Task item -> The response should contain only those lines of the entries below that include the string "None".

Content starts

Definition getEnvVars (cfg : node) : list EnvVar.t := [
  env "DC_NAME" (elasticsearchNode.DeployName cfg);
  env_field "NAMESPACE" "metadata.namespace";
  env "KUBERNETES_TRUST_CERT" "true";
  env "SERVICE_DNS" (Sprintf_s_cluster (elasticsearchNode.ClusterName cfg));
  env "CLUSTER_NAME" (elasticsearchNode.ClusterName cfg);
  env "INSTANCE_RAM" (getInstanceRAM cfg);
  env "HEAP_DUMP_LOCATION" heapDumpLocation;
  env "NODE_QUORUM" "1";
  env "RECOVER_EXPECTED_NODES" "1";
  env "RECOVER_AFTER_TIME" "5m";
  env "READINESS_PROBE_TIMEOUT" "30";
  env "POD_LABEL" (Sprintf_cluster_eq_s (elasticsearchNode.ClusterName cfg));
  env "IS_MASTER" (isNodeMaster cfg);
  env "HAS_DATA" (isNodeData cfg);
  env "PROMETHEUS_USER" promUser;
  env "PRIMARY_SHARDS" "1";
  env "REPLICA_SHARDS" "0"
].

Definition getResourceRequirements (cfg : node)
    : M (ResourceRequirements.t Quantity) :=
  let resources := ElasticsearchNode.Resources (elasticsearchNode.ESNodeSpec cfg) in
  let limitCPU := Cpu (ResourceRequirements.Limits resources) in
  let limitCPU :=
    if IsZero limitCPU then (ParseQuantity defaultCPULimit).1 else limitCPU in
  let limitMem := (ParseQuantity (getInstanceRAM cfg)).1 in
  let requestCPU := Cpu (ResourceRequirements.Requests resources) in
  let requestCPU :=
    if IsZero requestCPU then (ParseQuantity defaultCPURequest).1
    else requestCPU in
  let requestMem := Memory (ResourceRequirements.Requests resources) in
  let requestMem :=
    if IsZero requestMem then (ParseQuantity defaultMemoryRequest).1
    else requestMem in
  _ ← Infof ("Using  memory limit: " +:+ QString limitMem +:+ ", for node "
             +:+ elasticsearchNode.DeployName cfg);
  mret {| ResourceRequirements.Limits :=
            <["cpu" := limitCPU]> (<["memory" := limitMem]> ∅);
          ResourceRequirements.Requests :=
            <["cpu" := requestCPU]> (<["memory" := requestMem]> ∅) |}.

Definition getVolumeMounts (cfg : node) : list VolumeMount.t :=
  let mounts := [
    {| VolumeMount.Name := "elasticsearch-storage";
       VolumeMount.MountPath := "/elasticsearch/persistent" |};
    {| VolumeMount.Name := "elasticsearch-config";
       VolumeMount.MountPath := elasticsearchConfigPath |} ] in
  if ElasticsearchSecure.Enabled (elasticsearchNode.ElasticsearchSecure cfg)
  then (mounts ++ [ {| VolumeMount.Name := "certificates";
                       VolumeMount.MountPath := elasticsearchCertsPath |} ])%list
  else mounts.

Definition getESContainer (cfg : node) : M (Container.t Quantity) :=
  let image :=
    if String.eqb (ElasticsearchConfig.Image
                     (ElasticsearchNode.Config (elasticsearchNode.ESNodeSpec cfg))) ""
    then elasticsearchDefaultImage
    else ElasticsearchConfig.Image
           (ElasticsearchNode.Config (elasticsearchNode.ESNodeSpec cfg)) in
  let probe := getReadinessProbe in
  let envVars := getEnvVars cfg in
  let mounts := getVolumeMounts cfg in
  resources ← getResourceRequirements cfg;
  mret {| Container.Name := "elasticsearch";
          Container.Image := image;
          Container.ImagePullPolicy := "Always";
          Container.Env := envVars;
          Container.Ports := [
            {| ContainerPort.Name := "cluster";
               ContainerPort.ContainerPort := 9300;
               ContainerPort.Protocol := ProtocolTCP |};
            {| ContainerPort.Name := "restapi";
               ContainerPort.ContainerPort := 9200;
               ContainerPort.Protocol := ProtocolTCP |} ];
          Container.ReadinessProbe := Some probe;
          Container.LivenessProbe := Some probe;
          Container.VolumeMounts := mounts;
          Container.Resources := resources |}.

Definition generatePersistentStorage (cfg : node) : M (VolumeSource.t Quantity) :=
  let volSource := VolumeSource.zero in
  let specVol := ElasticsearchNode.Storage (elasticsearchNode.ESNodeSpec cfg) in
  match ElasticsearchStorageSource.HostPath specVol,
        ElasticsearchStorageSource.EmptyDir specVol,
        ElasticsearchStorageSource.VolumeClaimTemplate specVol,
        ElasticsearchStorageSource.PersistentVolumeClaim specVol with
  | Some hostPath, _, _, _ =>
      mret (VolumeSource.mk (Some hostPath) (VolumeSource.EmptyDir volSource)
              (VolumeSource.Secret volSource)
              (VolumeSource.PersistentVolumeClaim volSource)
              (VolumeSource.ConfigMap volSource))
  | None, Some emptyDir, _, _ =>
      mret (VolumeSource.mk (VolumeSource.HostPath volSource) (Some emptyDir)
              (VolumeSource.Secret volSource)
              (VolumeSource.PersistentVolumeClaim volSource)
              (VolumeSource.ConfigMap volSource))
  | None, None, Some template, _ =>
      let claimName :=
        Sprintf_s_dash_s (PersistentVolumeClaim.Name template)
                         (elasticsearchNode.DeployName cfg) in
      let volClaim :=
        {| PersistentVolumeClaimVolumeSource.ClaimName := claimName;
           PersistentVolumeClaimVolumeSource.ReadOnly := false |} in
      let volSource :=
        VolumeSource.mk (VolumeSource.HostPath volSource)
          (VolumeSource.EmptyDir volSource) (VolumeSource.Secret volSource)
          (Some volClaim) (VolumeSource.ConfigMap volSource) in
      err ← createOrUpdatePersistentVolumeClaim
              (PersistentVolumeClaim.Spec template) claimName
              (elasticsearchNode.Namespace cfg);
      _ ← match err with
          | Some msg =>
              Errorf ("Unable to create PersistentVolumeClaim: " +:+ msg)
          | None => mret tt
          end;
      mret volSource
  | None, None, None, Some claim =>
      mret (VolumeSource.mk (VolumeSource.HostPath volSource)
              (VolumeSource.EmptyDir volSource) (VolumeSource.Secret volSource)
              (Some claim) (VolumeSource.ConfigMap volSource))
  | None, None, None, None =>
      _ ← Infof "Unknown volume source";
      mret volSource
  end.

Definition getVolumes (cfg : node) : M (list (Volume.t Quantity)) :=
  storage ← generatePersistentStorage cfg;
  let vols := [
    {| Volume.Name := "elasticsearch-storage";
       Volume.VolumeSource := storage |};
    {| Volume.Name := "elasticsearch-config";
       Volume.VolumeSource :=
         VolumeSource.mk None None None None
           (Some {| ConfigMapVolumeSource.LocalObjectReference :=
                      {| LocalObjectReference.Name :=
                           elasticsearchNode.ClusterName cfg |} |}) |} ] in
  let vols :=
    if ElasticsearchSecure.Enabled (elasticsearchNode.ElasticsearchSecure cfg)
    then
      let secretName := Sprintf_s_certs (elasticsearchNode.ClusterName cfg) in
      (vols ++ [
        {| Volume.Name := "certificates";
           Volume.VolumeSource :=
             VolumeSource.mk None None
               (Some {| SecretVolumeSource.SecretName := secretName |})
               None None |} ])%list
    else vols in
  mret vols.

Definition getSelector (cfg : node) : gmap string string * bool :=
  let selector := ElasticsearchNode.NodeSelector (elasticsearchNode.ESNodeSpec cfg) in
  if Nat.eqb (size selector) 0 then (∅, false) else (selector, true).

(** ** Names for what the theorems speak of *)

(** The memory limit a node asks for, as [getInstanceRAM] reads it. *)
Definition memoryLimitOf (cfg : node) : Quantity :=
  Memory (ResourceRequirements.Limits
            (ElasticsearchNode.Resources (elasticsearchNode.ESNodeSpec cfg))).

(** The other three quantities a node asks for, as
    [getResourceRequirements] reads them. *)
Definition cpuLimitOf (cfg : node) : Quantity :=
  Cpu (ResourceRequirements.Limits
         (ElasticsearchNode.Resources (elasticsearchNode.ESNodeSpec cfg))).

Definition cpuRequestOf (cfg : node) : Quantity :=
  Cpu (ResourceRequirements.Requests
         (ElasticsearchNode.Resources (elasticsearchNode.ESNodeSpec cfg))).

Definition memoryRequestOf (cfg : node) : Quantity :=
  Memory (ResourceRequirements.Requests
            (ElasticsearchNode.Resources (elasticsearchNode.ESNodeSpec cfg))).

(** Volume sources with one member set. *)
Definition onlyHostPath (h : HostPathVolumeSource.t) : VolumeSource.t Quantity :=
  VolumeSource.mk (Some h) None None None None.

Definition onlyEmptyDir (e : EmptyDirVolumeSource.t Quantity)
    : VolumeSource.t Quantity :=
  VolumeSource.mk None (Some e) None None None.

Content ends

Response for this exercise ->
  | None, Some emptyDir, _, _ =>
  | None, None, Some template, _ =>
          | None => mret tt
  | None, None, None, Some claim =>
  | None, None, None, None =>
         VolumeSource.mk None None None None
             VolumeSource.mk None None
               None None |} ])%list
  VolumeSource.mk (Some h) None None None None.
  VolumeSource.mk None (Some e) None None None.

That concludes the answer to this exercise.